Author William Gibson once wrote a short story titled “Johnny Mnemonic” that appeared in a 1981 issue of Omni magazine. The story centers on the premise that the human brain is one of nature’s best storage devices. It has incredibly small seek latencies, and can store almost infinite amounts of data, meaning, of course, that you could potentially use your brain as like a giant hard disk.
In the story, Johnny Mnemonic is a “data trafficker,” someone who has undergone cybernetic surgery and can carry digital data in his head. Instead of sending sensitive data over the Internet, you would send Johnny physically to the receiver, who would then pull data out of Johnny’s head by using a password that only the receiver would know.

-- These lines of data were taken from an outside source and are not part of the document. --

(* ===== verification/LifecycleScenarios.v ===== *)
(** * Executions on concrete databases

    The theorems about the life of an execution at concrete runs: a task that is
    executed, cancelled, paused and recovered, and one whose merge fails. *)
From stdpp Require Import pretty.
From S2P Require Import Prelude GoStrings Workflow Gates Engine StepRetry FailureClass TaskModel.
From S2P Require Import TaskRepo TaskRepoFacts Delegation FamilyFacts ExecRepo Lifecycle.
From S2P Require Import LifecycleOps LifecycleFacts LifecycleRuns LifecycleEnds LifecycleAttempts.
From S2P Require Import LifecyclePause.
Open Scope string_scope.

#[local] Existing Instance pg_example.

(** A codec for states that hold the reason of a pause and nothing else. *)
#[local] Instance reason_codec : StateCodec := {|
  marshal_state st := "{" ++ PausedReason st ++ "}";
  unmarshal_state s := zeroState <| PausedReason := String.substring 1 (String.length s - 2) s |>
|}.

Definition cfg_example : ExecutorConfig := {|
  ec_MaxRetries := 2; ec_RetryDelay := true;
  ec_payloadPrompt := fun _ => None; ec_marshalContinuation := fun p => p
|}.

Definition no_fault (n : nat) : bool := false.
Definition no_live (w : string) : option string := None.

Definition plan_example : PlanInfo := mkPlanInfo "build" "v1" true true "/work/t1".

Definition answer (now : time) (out : AttemptEnd) : Answers :=
  mkAnswers now false (Ok plan_example) (inr out) None "/work/t1" "t2".

Definition built : AttemptEnd := AttOk "c1" "{}" ["build"].
Definition flaky : AttemptEnd := AttErr (mkError "connection reset" true None false false).
Definition interrupted : AttemptEnd := AttErr ctx_canceled.

Definition turns (n : nat) (now : time) (out : AttemptEnd) : list Event :=
  replicate n (EvRun (answer now out) 0).

Definition tasks_example : Table :=
  [ task_example "t1" "p1" TaskStatusLeased 50 10 [] (Some "l1");
    task_example "t2" "p1" TaskStatusQueued 50 20 [] None ].

(** The execution [x1] of [t1] is in its first attempt. *)
Definition first_attempt : list Event :=
  EvExecute 100 no_fault "x1" None "t1" :: turns 5 110 built.

Definition the_run (e : Executor) : Run := default (new_run (zeroTask "") (zeroExec "" "")) (e_runs e !! 0%nat).

Definition after (evs : list Event) : Executor :=
  run_events cfg_example evs (boot tasks_example []).

(** A decidable form of [table_ok] for concrete tables. *)
Definition table_okb (tbl : Table) : bool :=
  bool_decide (NoDup (map ID tbl)) && bool_decide (NoDup (omap idem_key tbl)) &&
  forallb row_checks tbl && forallb (parent_exists tbl) tbl.

Lemma table_okb_ok tbl : table_okb tbl = true -> table_ok tbl.
Proof.
  unfold table_okb. rewrite !andb_true_iff, !bool_decide_eq_true, !forallb_elem.
  intros [[[? ?] ?] ?]. by split.
Qed.

Lemma one_goroutine_per_task_witness :
  let e := after (first_attempt ++ [EvExecute 200 no_fault "x2" None "t1"]) in
  e_runs e !! 0%nat = Some (the_run e) /\ length (e_runs e) = 1%nat /\
  exists h, e_active e !! "t1" = Some h /\ h_run h = 0%nat.
Proof.
  intros e. split; [by vm_compute|]. split; [by vm_compute|].
  pose proof (one_goroutine_per_task cfg_example tasks_example []
    (first_attempt ++ [EvExecute 200 no_fault "x2" None "t1"]) 0 0 (the_run e) (the_run e)) as H.
  destruct H as [_ H]; [by vm_compute..|done|]. exact H.
Defined.

Lemma no_container_while_attempting_witness :
  let e := after first_attempt in
  r_pc (the_run e) = RunAttempt /\ handle_container "t1" e = "".
Proof.
  intros e. split; [by vm_compute|].
  apply (no_container_while_attempting cfg_example tasks_example [] first_attempt 0 (the_run e)
    "operator" e); by vm_compute.
Defined.

(** An operator cancels the first attempt. *)
Definition cancelled : Executor :=
  after (first_attempt ++ [EvCancel "t1"] ++ replicate 4 (EvCall 150 false 0)).

Lemma done_context_writes_nothing_witness :
  let e' := own_steps cfg_example 0 (replicate 12 (answer 160 interrupted)) cancelled in
  Status <$> row (e_tasks e') "t1" = Some TaskStatusCancelled /\
  e_execs e' = e_execs cancelled /\ Settled "t1" ∉ e_notes e'.
Proof.
  cbv zeta. pose proof (done_context_writes_nothing cfg_example (replicate 12 (answer 160 interrupted)) 0
    (the_run cancelled) cancelled) as H.
  destruct H as (-> & -> & H & _); [by vm_compute|by vm_compute| |by vm_compute|].
  { split; [by vm_compute|]. intros h Hh. vm_compute in Hh. by injection Hh as <-. }
  split; [by vm_compute|]. split; [done|]. intros Hs. apply H in Hs.
  vm_compute in Hs. by apply elem_of_nil in Hs.
Defined.

(** The attempt succeeds; an operator's pause lands before the merge. *)
Definition merging : Executor :=
  after (first_attempt ++ turns 1 120 built ++
         [EvWorld (fun tbl => or_else tbl (UpdateStatus 130 "t1" TaskStatusPaused tbl)) id]).

Lemma pause_survives_finish_witness :
  let e' := own_steps cfg_example 0 (replicate 6 (answer 140 built)) merging in
  Status <$> row (e_tasks e') "t1" = Some TaskStatusPaused /\ e_notes e' = [].
Proof.
  cbv zeta. pose proof (pause_survives_finish cfg_example (replicate 6 (answer 140 built)) 0
    (the_run merging)) as H.
  edestruct H as (-> & _ & ->); [by vm_compute|by vm_compute| |by vm_compute|by vm_compute| |].
  - split; [by vm_compute|]. intros h Hh. vm_compute in Hh. by injection Hh as <-.
  - intros an Han. apply elem_of_replicate in Han as [-> _]. done.
  - split; by vm_compute.
Defined.

(** A daemon that finds [x1] running with a live container, and an operator who
    pauses it in its first attempt. *)
Definition execs_example : ExecTable :=
  [ (zeroExec "x1" "t1") <| x_ProjectID := "p1" |> <| x_WorkflowRevision := "v1" |>
      <| x_Status := ExecutionStatusRunning |> ].

Definition recovered_and_paused : Executor :=
  run_events cfg_example
    (EvRecoverRow 200 no_fault no_live LiveContainer ExecutionStatusRunning
       (default (zeroExec "" "") (head execs_example)) ::
     turns 5 210 interrupted ++ pause_events "t1" PauseReasonOperator 0 220 ++
     turns 4 230 interrupted) (boot tasks_example execs_example).

Lemma recovered_pause_is_undone_witness :
  let e := recovered_and_paused in
  let e' := own_steps cfg_example 0 (replicate 3 (answer 240 interrupted)) e in
  Status <$> row (e_tasks e) "t1" = Some TaskStatusPaused /\
  map x_Status (e_execs e') = [ExecutionStatusPaused] /\
  exists t', row (e_tasks e') "t1" = Some t' /\ Status t' = TaskStatusQueued /\ Attempt t' = 2%Z.
Proof.
  cbv zeta. pose proof (recovered_pause_is_undone cfg_example (answer 240 interrupted)
    (answer 240 interrupted) (answer 240 interrupted) 0 (the_run recovered_and_paused)) as H.
  edestruct H as [-> H']; [by vm_compute..| |by vm_compute|by vm_compute| |by vm_compute|by vm_compute|by vm_compute|by vm_compute|].
  { apply table_okb_ok. by vm_compute. }
  { done. }
  split; [by vm_compute|]. split; [by vm_compute|].
  destruct H' as (t' & H1 & H2 & H3). exists t'. split_and!; [exact H1|exact H2|exact H3].
Defined.

(** Three attempts fail for a reason that may be retried. *)
Definition exhausted : Executor := after (first_attempt ++ turns 8 120 flaky).

Definition failing : Fin := FinFailure "connection reset" "UNKNOWN".

Lemma handler_writes_outcome_witness :
  let e := exhausted in
  let e' := own_steps cfg_example 0 (replicate 4 (answer 130 flaky)) e in
  r_pc (the_run e) = FinGuard failing /\
  map x_Status (e_execs e') = [ExecutionStatusFailed] /\
  Status <$> row (e_tasks e') "t1" = Some TaskStatusFailed /\ e_notes e' = [Settled "t1"].
Proof.
  cbv zeta. split; [by vm_compute|].
  pose proof (handler_writes_outcome cfg_example (answer 130 flaky) (answer 130 flaky)
    (answer 130 flaky) (answer 130 flaky) 0 (the_run exhausted) failing
    (default (zeroTask "") (row (e_tasks exhausted) "t1")) exhausted) as H.
  edestruct H as (_ & _ & (t' & Hrow & Hst & _) & Hn & _);
    [by vm_compute|by vm_compute|done|by vm_compute| |by vm_compute|by vm_compute| |by vm_compute| |].
  { apply table_okb_ok. by vm_compute. }
  { split; by vm_compute. }
  { intros an Han. rewrite !elem_of_cons, elem_of_nil in Han. by destruct_or! Han; subst. }
  split; [by vm_compute|]. split; [|exact Hn].
  change (replicate 4 (answer 130 flaky)) with
    [answer 130 flaky; answer 130 flaky; answer 130 flaky; answer 130 flaky].
  etrans; [apply (f_equal (fmap Status)), Hrow|]. cbn [fmap option_fmap option_map]. by rewrite Hst.
Defined.




(** A merge that fails uses up attempts that the task does not remember: the third
    attempt of three succeeds, but its work cannot be merged; the task keeps its
    first attempt and waits to be queued again. *)
Example merge_failure_forgets_attempts :
  let evs := (first_attempt ++ turns 6 120 flaky ++ turns 1 130 built ++
              replicate 4 (EvRun (mkAnswers 140 false (Ok plan_example) (inr built)
                                    (Some "conflict in main.go") "" "") 0))%list in
  let e := after evs in
  r_attempts (the_run e) = 3%Z /\
  (fun t => (Status t, Attempt t, MaxAttempts t)) <$> row (e_tasks e) "t1"
    = Some (TaskStatusLeased, 1%Z, 3%Z).
Proof. by vm_compute. Qed.
(* ===== verification/CallResolve.v ===== *)
(** * The resolve hook

    What [resolveCrossProjectCallForTask] makes of the end of a task that carries the
    id of a call: the exact verdict, and which envelopes are accepted. *)
From S2P Require Import Prelude GoStrings TaskModel TaskRepo TaskRepoFacts Workflow Gates.
From S2P Require Import ExecRepo Delegation CallRepo CallGates Interpolate CallProject CallFacts CallScan.
Open Scope list_scope.
Open Scope Z_scope.

#[local] Arguments GetCall : simpl never.
#[local] Arguments judge_envelope : simpl never.
#[local] Arguments mark_call : simpl never.

Section Resolve.
Context `{pg : Postgres} {JN : JsonNumbers} {JA : JsonAny} {EC : EnvelopeCodec} {CP : CallPayload}.
Context (cfg : CallConfig).

(** The hook on its own. *)
Definition resolve_alone (task : Task) (ds : list Draw) (pc : ResolvePC) (w : World) :
    ResolvePC * World :=
  foldl (fun '(pc, w) d => resolve_turn cfg task d pc w) (pc, w) ds.

Lemma resolve_alone_cons task d ds pc w :
  resolve_alone task (d :: ds) pc w =
  resolve_alone task ds (resolve_turn cfg task d pc w).1 (resolve_turn cfg task d pc w).2.
Proof. unfold resolve_alone. simpl. by destruct (resolve_turn cfg task d pc w). Qed.

Lemma resolve_alone_done task ds w : resolve_alone task ds RsDone w = (RsDone, w).
Proof. induction ds as [|d ds IH]; [done|]. by rewrite resolve_alone_cons. Qed.

(** An envelope in the contract of the call: an object whose [schema] is the expected
    one, with a status, that the registered validator accepts. *)
Definition fulfils (schema : string) (envelope : option object) : Prop :=
  exists m, envelope = Some m /\ m !! "schema"%string = Some (JStr schema) /\
    is_Some (m !! "status"%string) /\ schema_error cfg schema envelope = None.

Lemma validateEnvelopeShape_None envelope schema :
  validateEnvelopeShape envelope schema = None <->
  exists m, envelope = Some m /\ m !! "schema"%string = Some (JStr schema) /\
    is_Some (m !! "status"%string).
Proof.
  unfold validateEnvelopeShape. destruct envelope as [m|]; [|naive_solver]. split.
  - intros H. destruct (m !! "schema"%string) as [[| | |s| |]|] eqn:Es; try done.
    case_bool_decide as E; [|done]. subst s. simpl in H. exists m. split_and!; [done|done|].
    by destruct (m !! "status"%string).
  - intros (m' & [= <-] & -> & [v Hv]). rewrite bool_decide_true by done. simpl. by rewrite Hv.
Qed.

Lemma judge_envelope_completed c envelope e :
  judge_envelope cfg c envelope = MkCompleted e <->
  envelope = Some e /\ e <> ""%string /\
  exists probe, unmarshal_envelope e = Ok probe /\
    forall call, c = Some call -> ExpectedSchema call <> ""%string ->
      fulfils (ExpectedSchema call) probe.
Proof.
  unfold judge_envelope. destruct envelope as [e'|]; simpl; [|by split; [|intros [? _]]].
  unfold nullif_empty. case_bool_decide as Ee; simpl; [by split; [|intros ([= ->] & ? & _)]|].
  destruct (unmarshal_envelope e') as [probe|msg] eqn:Eu.
  2: { split; [done|]. intros ([= ->] & _ & probe & E & _). congruence. }
  assert (Hok : (forall call, c = Some call -> ExpectedSchema call <> ""%string ->
      fulfils (ExpectedSchema call) probe) -> MkCompleted e' = MkCompleted e <->
    Some e' = Some e /\ e <> ""%string /\ exists probe, unmarshal_envelope e = Ok probe /\
      forall call, c = Some call -> ExpectedSchema call <> ""%string ->
        fulfils (ExpectedSchema call) probe).
  { intros H. split; [intros [= <-]|by intros ([= ->] & _)]. split_and!; [done|done|by exists probe]. }
  assert (Hbad : forall r, ~ (forall call, c = Some call -> ExpectedSchema call <> ""%string ->
      fulfils (ExpectedSchema call) probe) -> MkRejected r = MkCompleted e <->
    Some e' = Some e /\ e <> ""%string /\ exists probe, unmarshal_envelope e = Ok probe /\
      forall call, c = Some call -> ExpectedSchema call <> ""%string ->
        fulfils (ExpectedSchema call) probe).
  { intros r H. split; [done|]. intros ([= ->] & _ & probe' & E & H'). exfalso. apply H.
    rewrite Eu in E. injection E as ->. exact H'. }
  destruct c as [call|]; [|by apply Hok].
  case_bool_decide as Es; [by apply Hok; intros ? [= <-]|].
  destruct (validateEnvelopeShape probe (ExpectedSchema call)) as [reason|] eqn:Ev.
  - apply Hbad. intros H. destruct (H call eq_refl Es) as (m & -> & Hs & Hst & _).
    assert (validateEnvelopeShape (Some m) (ExpectedSchema call) = None) as Hn; [|congruence].
    apply validateEnvelopeShape_None. eauto.
  - apply validateEnvelopeShape_None in Ev as (m & -> & Hm & Hst).
    destruct (schema_error cfg (ExpectedSchema call) (Some m)) as [msg|] eqn:Ex.
    + apply Hbad. intros H. destruct (H call eq_refl Es) as (? & _ & _ & _ & Hv). congruence.
    + apply Hok. intros call' [= <-] _. by exists m.
Qed.

(** The envelope of a task that succeeded: the column, or its latest execution's
    result. *)
Definition task_envelope (task : Task) (execs : ExecTable) : option string :=
  match ResultEnvelope task ≫= nullif_empty with
  | Some e => Some e
  | None => match GetByTaskID (ID task) execs with Ok x => x_Result x | Err _ => None end
  end.

(** The verdict on a call. *)
Definition verdict_of (task : Task) (succeeded : bool) (c : CrossProjectCall) (execs : ExecTable) :
    Mark :=
  if succeeded then judge_envelope cfg (Some c) (task_envelope task execs)
  else MkFailed (failure_reason task).

(** The row after its verdict; an envelope that is no JSONB leaves it open. *)
Definition marked (now : time) (m : Mark) (c : CrossProjectCall) : CrossProjectCall :=
  match m with
  | MkFailed r => resolve_set now CPCStatusFailed (nullif_empty r) c
  | MkRejected r => resolve_set now CPCStatusRejected (nullif_empty r) c
  | MkCompleted e =>
      if jsonb_ok (Some e)
      then c <| cc_Status := CPCStatusCompleted |> <| cc_ResultEnvelope := jsonb_stored (Some e) |>
             <| ResolvedAt := Some now |>
      else c
  end.

Lemma open_call_row id c tbl f :
  (forall c, cc_ID (f c) = cc_ID c) -> ledger tbl id = Some c ->
  ledger (update_calls (open_call id) f tbl) id = Some (if unresolved c then f c else c).
Proof.
  intros Hf Hc. rewrite ledger_update, Hc by done. simpl. unfold open_call, call_by_id.
  rewrite bool_decide_true; [by destruct (unresolved c)|]. by apply ledger_Some_1 in Hc as [_ ?].
Qed.

Lemma mark_call_row now id m c tbl :
  ledger tbl id = Some c ->
  ledger (match mark_call now id m tbl with Ok tbl' => tbl' | Err _ => tbl end) id =
  Some (if unresolved c then marked now m c else c).
Proof.
  intros Hc. destruct m as [r|r|e]; unfold mark_call, marked; try by apply open_call_row.
  unfold MarkCompleted, with_binds. simpl. destruct (jsonb_ok (Some e)).
  - simpl. by apply open_call_row.
  - simpl. rewrite Hc. by destruct (unresolved c).
Qed.

Lemma resolve_mark task d1 d2 ds c m w id :
  CrossProjectCallID task = Some id -> faultless d1 -> faultless d2 -> Forall faultless ds ->
  ledger (w_calls w) id = Some c ->
  exists w', resolve_alone task (d1 :: d2 :: ds) (RsMark (Some c) m) w = (RsDone, w') /\
    w_tasks w' = w_tasks w /\ w_execs w' = w_execs w /\
    ledger (w_calls w') id = Some (if unresolved c then marked (d_dbnow d1) m c else c).
Proof.
  intros Hid H1 H2 Hf Hc. rewrite resolve_alone_cons. simpl. rewrite Hid, H1. simpl.
  pose proof (mark_call_row (d_dbnow d1) id m c (w_calls w) Hc) as Hr.
  unfold write. simpl. destruct (mark_call (d_dbnow d1) id m (w_calls w)) as [tbl|e]; simpl.
  - rewrite resolve_alone_cons. simpl. rewrite resolve_alone_done. eexists. split; [done|].
    unfold audit. rewrite H2. by split_and!.
  - rewrite resolve_alone_done. by eexists.
Qed.
End Resolve.

(** The verdict of the resolve hook is exact: run without faults on a task that
    carries the id of an open call, it ends, leaves tasks and executions alone, and marks
    the call failed with the task's error if the task failed, and otherwise completed
    with the stored envelope exactly if the envelope - the task's, or the result of
    its latest execution - is a JSON object in the contract of the call, and rejected
    with the reason if it is not.  A resolved call is left as it is. *)
Theorem resolve_spec `{pg : Postgres} {JN : JsonNumbers} {JA : JsonAny} {EC : EnvelopeCodec}
    {CP : CallPayload} cfg task succeeded ds w id c :
  cfg_cpcRepo cfg = true -> CrossProjectCallID task = Some id ->
  ledger (w_calls w) id = Some c -> Forall faultless ds -> (4 <= length ds)%nat ->
  exists now w',
    resolve_alone cfg task ds (resolve cfg task succeeded) w = (RsDone, w') /\
    w_tasks w' = w_tasks w /\ w_execs w' = w_execs w /\
    ledger (w_calls w') id = Some (if unresolved c
      then marked now (verdict_of cfg task succeeded c (w_execs w)) c else c) /\
    (forall e, verdict_of cfg task succeeded c (w_execs w) = MkCompleted e <->
       succeeded = true /\ task_envelope task (w_execs w) = Some e /\ e <> ""%string /\
       exists probe, unmarshal_envelope e = Ok probe /\
         (ExpectedSchema c <> ""%string -> fulfils cfg (ExpectedSchema c) probe)).
Proof.
  intros Hr Hid Hc Hf Hl.
  assert (Hiff : forall e, verdict_of cfg task succeeded c (w_execs w) = MkCompleted e <->
       succeeded = true /\ task_envelope task (w_execs w) = Some e /\ e <> ""%string /\
       exists probe, unmarshal_envelope e = Ok probe /\
         (ExpectedSchema c <> ""%string -> fulfils cfg (ExpectedSchema c) probe)).
  { intros e. unfold verdict_of. destruct succeeded; [|by split; [|intros [? _]]].
    rewrite judge_envelope_completed. split.
    - intros (? & ? & probe & ? & H). split_and!; try done. exists probe. split; [done|]. by apply H.
    - intros (_ & ? & ? & probe & ? & H). split_and!; try done. exists probe. split; [done|].
      by intros call [= <-]. }
  unfold resolve. rewrite Hr, Hid. simpl.
  destruct ds as [|d1 [|d2 [|d3 [|d4 ds]]]]; [simpl in Hl; lia..|].
  apply Forall_cons in Hf as [Hf1 [Hf2 [Hf3 [Hf4 Hf]%Forall_cons]%Forall_cons]%Forall_cons].
  assert (Hf' : Forall faultless (d4 :: ds)) by (by constructor).
  rewrite resolve_alone_cons. simpl. rewrite Hid, Hf1. unfold read at 1. simpl.
  rewrite GetCall_ledger, Hc. unfold verdict_of, task_envelope in *. destruct succeeded; simpl.
  2: { destruct (resolve_mark cfg task d2 d3 (d4 :: ds) c (MkFailed (failure_reason task)) w id)
         as (w' & E & ? & ? & ?); try done. by exists (d_dbnow d2), w'. }
  destruct (ResultEnvelope task ≫= nullif_empty) as [e|].
  - destruct (resolve_mark cfg task d2 d3 (d4 :: ds) c (judge_envelope cfg (Some c) (Some e)) w id)
      as (w' & E & ? & ? & ?); try done. by exists (d_dbnow d2), w'.
  - rewrite resolve_alone_cons. simpl. rewrite Hf2. unfold read. simpl.
    destruct (resolve_mark cfg task d3 d4 ds c (judge_envelope cfg (Some c)
        match GetByTaskID (ID task) (w_execs w) with Ok x => x_Result x | Err _ => None end) w id)
      as (w' & E & ? & ? & ?); try done. by exists (d_dbnow d3), w'.
Qed.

The idea of a near-infinite storage device is alluring: stick data in all the time and don’t worry about running out of capacity. Even better, with Johnny Mnemonic, you would know your data is protected (in this case, by the password mechanism), and you would have the inherent physical security of Johnny not being connected to the Internet.
That is blob storage in a nutshell: having infinite space to store any kind of data. This chapter leaves the fictional world of Johnny Mnemonic and introduces you to the infinite possibilities associated with blob storage in the real world of Azure.
Blobs by themselves are quite dumb and boring to anyone not interested in the cloud. A blob is a binary large object. It is any arbitrary ...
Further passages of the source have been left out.